Stored items

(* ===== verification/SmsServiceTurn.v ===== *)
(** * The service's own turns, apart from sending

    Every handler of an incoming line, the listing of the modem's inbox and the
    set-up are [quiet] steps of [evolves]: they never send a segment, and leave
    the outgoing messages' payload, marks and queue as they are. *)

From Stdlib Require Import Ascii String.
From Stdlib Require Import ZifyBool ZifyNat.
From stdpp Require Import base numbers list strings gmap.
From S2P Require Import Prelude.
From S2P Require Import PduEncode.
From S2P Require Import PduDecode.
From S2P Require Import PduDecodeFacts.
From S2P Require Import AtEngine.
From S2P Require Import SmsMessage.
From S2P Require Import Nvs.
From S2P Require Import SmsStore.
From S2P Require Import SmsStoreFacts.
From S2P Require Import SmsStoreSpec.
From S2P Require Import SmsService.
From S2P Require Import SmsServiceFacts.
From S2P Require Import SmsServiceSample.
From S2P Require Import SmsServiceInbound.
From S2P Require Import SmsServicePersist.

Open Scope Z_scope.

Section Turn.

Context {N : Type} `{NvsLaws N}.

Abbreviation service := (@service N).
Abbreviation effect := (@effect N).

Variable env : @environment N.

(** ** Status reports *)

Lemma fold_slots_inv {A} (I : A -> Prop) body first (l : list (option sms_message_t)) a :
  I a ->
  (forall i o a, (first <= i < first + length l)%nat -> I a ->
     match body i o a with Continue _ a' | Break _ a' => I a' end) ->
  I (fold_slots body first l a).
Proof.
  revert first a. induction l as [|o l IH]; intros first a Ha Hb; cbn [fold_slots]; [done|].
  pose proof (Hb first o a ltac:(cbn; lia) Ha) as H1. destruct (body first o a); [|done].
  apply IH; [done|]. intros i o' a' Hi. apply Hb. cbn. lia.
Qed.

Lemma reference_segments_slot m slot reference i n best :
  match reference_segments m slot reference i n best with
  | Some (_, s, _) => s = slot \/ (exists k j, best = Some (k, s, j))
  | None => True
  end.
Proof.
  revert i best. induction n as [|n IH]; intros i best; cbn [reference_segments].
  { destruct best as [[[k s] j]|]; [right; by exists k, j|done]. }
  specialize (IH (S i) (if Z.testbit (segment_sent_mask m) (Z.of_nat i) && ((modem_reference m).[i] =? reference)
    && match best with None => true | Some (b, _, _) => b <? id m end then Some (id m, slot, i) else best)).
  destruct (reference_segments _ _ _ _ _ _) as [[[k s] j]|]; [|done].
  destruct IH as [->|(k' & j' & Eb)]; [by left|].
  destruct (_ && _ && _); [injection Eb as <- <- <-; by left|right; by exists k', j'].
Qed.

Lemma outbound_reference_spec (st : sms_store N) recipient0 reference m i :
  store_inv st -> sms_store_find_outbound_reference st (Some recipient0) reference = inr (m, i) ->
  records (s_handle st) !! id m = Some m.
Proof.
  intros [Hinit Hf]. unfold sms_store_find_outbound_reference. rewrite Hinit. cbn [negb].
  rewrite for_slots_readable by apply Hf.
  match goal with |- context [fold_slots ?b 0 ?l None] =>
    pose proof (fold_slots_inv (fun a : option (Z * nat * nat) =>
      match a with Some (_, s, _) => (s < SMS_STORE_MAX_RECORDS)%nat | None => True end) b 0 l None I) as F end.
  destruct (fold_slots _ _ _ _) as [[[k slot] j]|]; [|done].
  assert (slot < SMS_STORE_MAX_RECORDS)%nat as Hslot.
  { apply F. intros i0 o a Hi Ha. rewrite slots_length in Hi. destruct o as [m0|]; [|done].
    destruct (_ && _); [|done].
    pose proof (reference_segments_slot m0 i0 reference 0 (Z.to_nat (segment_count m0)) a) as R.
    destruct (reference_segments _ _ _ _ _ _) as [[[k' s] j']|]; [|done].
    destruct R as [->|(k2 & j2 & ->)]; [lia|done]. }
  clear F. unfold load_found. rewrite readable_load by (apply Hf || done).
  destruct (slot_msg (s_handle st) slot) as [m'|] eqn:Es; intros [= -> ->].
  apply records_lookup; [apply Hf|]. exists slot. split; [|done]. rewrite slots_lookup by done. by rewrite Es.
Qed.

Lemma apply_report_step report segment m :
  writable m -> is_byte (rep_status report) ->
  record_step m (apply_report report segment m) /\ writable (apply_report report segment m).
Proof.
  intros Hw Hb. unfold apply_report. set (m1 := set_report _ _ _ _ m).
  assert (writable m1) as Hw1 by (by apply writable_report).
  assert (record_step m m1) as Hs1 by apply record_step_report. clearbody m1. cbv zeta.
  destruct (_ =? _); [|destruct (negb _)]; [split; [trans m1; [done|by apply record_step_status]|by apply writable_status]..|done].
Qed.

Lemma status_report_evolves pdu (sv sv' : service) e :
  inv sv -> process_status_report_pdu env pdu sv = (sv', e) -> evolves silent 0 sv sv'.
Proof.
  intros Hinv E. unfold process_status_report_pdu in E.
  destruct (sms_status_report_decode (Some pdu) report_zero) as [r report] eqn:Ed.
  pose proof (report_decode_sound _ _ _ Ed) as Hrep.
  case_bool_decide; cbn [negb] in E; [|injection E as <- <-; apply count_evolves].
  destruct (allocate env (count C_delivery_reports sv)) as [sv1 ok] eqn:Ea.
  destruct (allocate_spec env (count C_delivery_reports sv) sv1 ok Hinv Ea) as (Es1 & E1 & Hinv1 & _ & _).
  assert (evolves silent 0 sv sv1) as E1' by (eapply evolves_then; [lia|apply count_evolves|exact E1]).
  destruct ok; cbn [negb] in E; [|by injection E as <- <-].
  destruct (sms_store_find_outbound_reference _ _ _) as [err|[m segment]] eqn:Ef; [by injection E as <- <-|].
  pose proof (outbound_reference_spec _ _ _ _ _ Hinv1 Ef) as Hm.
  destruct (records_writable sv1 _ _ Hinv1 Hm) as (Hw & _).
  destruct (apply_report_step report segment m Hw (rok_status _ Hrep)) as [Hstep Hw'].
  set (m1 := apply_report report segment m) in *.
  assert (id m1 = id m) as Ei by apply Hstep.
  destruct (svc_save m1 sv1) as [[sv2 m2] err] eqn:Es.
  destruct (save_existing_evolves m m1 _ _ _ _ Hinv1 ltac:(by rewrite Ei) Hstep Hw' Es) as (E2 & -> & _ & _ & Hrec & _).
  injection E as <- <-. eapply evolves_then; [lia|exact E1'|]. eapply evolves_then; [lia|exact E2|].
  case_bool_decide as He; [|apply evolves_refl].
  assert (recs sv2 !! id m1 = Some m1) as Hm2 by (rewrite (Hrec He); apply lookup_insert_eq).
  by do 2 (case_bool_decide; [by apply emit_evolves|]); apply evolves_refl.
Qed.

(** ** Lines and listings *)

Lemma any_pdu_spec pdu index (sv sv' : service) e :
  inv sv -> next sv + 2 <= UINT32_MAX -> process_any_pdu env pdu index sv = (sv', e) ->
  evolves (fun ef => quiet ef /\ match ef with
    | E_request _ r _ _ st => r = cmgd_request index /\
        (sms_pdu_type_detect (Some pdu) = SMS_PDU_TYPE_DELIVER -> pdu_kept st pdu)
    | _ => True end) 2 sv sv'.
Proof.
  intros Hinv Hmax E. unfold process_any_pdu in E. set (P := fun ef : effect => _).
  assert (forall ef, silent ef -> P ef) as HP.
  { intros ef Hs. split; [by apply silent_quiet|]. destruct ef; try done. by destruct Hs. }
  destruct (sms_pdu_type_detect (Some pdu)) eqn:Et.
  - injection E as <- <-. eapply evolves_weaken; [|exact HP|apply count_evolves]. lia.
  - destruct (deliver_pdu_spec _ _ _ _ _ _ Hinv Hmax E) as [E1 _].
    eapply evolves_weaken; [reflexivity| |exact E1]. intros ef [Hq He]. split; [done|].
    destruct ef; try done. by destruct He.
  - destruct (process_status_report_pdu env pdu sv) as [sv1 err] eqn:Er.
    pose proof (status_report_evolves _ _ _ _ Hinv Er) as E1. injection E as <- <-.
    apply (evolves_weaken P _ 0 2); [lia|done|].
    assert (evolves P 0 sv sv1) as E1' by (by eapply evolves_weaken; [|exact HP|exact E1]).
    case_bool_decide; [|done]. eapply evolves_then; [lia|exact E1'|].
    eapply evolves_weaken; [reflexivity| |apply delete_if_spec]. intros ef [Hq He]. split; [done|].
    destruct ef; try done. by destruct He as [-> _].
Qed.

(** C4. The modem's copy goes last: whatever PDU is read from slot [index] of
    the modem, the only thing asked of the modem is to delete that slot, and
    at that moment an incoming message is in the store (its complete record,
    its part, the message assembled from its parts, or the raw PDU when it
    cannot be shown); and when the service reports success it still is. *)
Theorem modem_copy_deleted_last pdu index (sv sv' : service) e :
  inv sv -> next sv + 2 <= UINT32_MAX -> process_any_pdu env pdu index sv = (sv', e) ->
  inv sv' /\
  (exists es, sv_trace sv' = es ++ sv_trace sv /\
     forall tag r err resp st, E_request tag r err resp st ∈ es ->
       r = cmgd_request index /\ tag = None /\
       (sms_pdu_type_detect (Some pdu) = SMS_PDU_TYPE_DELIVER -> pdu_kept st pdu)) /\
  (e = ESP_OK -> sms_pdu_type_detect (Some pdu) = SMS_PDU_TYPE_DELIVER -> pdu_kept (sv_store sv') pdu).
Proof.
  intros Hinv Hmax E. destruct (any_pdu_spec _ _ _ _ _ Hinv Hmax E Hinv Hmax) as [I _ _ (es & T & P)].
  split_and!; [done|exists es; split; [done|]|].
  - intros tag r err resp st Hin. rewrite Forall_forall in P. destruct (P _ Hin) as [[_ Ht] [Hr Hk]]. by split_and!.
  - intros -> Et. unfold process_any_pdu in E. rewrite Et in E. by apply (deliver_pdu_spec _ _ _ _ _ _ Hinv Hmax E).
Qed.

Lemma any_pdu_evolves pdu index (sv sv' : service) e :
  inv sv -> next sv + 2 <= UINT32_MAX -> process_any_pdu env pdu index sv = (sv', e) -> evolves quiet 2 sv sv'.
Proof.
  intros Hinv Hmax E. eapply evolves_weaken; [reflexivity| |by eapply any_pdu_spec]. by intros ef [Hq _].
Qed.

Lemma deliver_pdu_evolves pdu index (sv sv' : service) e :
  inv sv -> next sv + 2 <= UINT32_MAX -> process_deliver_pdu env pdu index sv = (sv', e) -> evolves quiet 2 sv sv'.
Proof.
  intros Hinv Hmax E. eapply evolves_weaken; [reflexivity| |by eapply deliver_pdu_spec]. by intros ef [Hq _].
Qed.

* _YOUR TASK_
Where does the word "option" appear in the records above? Return every line that holds it.

* _TASK RESULT_
Lemma fold_slots_inv {A} (I : A -> Prop) body first (l : list (option sms_message_t)) a :
    pose proof (fold_slots_inv (fun a : option (Z * nat * nat) =>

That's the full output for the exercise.